Editor's Note: this year the Kent community lost native son and Theodore Roosevelt High School grad Adam Hamilton to the war in Afghanistan.
Below is one of the original stories, republished today as one of the editor's picks for top stories of 2011.
Rather than republish the breaking story, we wanted to run a piece with friends comments remembering Hamilton.
Friends Remember Adam Hamilton's Work Ethic, Playful Antics
June 1, 2011
By Alison Matas
Jordan Cottrell first met Adam Hamilton at basic training.
“We were marching in formation, and Adam and I ended up next to each other,” Cottrell said. “We were the two loudest people there, and from then on, we were best friends.”
Shortly after basic training ended, Cottrell, who is from Finlayson, MN, took a trip to Kent to meet Hamilton’s family.
“I found out where he got his caring heart from,” he said. “I will never meet a friend like him again.”
Hamilton after sustaining wounds from an improvised explosive device. He graduated from in 2007.
Hamilton's classmates said they share Cottrell’s feelings of loss.
Hamilton and Eddie Calhoun met in second grade and became fast friends. The two played football together, and by the time they reached high school, they were nearly inseparable.
“You wouldn’t see me without him and him without me,” Calhoun said. “That is my other half … I am proud to say he is my best friend, my brother.”
Through his friendships, Hamilton inspired people to live life to the fullest. “If he wanted to do something he did it, and if someone needed him he was there and never worried about getting into trouble,” former classmate LaTeefah Burns said. “He taught me how to let go and have fun.”
Hamilton’s former hockey teammate in Kent Craig Butler agreed. “The thing I respect most about Adam is, you know, every single day of his life he did what he wanted to do,” he said. “He was always good for a great laugh and a great time.”
Butler said this is one of the reasons he enjoyed getting to play with Hamilton.
“You (could) never leave a situation with Adam being present down in the dumps or with a frown on your face,” Butler said. “He had that ability to bring out the best in everybody.”
Beyond making them laugh, Hamilton also pushed his teammates to succeed.
“He’s the best teammate you could ever ask for,” Butler said. “He would make everybody work a little bit harder.”
Ryan Gontero, another hockey teammate, concurred. “I'm happy that I got to watch and play with one of the greatest athletes (and) players I have ever had the pleasure of meeting.”
Off the ice and football field, where he also excelled, Hamilton was known for his school spirit.
Each year at Theodore Roosevelt High School, the week before the Kent-Ravenna football game students craft a Ravenna raven, hold a funeral for it and then burn it to symbolize that Kent’s team will beat Ravenna’s team. Brad Beck, a classmate of Hamilton's, said he will never forget his valiant effort to keep the Ravenna raven from getting stolen by a student wearing a Scooby Doo costume.
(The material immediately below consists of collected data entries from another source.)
Lemma dict_get_Permutation {V} (d1 d2 : dict V) (k : string) :
  NoDup (dict_keys d1) -> Permutation d1 d2 ->
  dict_get d1 k = dict_get d2 k.
Proof.
  intros Hnd Hp.
  assert (Hnd2 : NoDup (dict_keys d2)).
  { unfold dict_keys. rewrite <- Hp. exact Hnd. }
  destruct (dict_get d1 k) as [v|] eqn:E.
  - symmetry. apply dict_get_Some_In; [exact Hnd2|].
    eapply Permutation_in; [exact Hp|]. now apply dict_get_In.
  - symmetry. apply dict_get_None. apply dict_get_None in E.
    intros H. apply E. unfold dict_keys in *.
    eapply Permutation_in; [|exact H]. now rewrite Hp.
Qed.

Lemma foldl_ext_in {A B} (f g : B -> A -> B) (l : list A) (b : B) :
  (forall b x, In x l -> f b x = g b x) -> foldl f b l = foldl g b l.
Proof.
  revert b. induction l as [|x l IH]; intros b H; [reflexivity|].
  simpl. rewrite H by now left. apply IH. intros b' y Hy. apply H. now right.
Qed.

(** X3: when the names of the bound fields have pairwise different
    lengths, the rendering does not depend on the order in which the map
    holds the fields: two maps with the same items give the same result
    (the same text, or the same failure). *)
Theorem fill_order_independent (t : string) (d1 d2 : dict value) :
  dict_wf d1 -> Permutation d1 d2 ->
  (forall k1 k2, In k1 (dict_keys d1) -> In k2 (dict_keys d1) ->
                 String.length k1 = String.length k2 -> k1 = k2) ->
  _fill_prn_content t d1 = _fill_prn_content t d2.
Proof.
  intros Hwf Hp Hlen. unfold _fill_prn_content.
  assert (Hk : Permutation (dict_keys d1) (dict_keys d2))
    by (unfold dict_keys; now rewrite Hp).
  assert (Ho : fill_order d1 = fill_order d2).
  { unfold fill_order.
    apply (StronglySorted_unique_strong
             (fun a b => String.length b <= String.length a)).
    - intros x1 x2 H1 H2 L1 L2. apply Hlen; [| |lia].
      + apply list_elem_of_In in H1.
        exact (proj1 (sorted_In _ _ _) H1).
      + apply list_elem_of_In in H2.
        eapply Permutation_in; [symmetry; exact Hk|].
        exact (proj1 (sorted_In _ _ _) H2).
    - eapply StronglySorted_weaken;
        [|apply (sorted_StronglySorted longer_or_equal)].
      + intros a b. apply longer_or_equal_spec.
      + intros x y. rewrite !longer_or_equal_spec. lia.
      + intros x y z. rewrite !longer_or_equal_spec. lia.
    - eapply StronglySorted_weaken;
        [|apply (sorted_StronglySorted longer_or_equal)].
      + intros a b. apply longer_or_equal_spec.
      + intros x y. rewrite !longer_or_equal_spec. lia.
      + intros x y z. rewrite !longer_or_equal_spec. lia.
    - now rewrite !sorted_Permutation. }
  rewrite <- Ho. apply foldl_ext_in. intros acc k _.
  destruct acc as [content|]; [|reflexivity]. simpl.
  unfold fill_step. now rewrite (dict_get_Permutation d1 d2 k Hwf Hp).
Qed.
“That was the most hilarious yet brutal beat-down I think I have ever seen," Beck said. "It was all for the love of his team and his high school. I still laugh every time that the image of a cartoon dog getting pummeled at a pep rally runs through my head.”
Whether their memories are funny or serious, or whether they knew him for 10 years or two, Hamilton’s friends said they’re proud of him.
“He was truly one of a kind — a loving, caring friend and an outstanding soldier,” Cottrell said. “He is a hero.”
Hamilton’s family spent Memorial Day at Dover Air Force Base in Delaware waiting to retrieve his body.
Funeral arrangements will not be announced until after they return to Kent. Municipal flags have been lowered to half-staff in honor of Hamilton and will remain that way until after his funeral.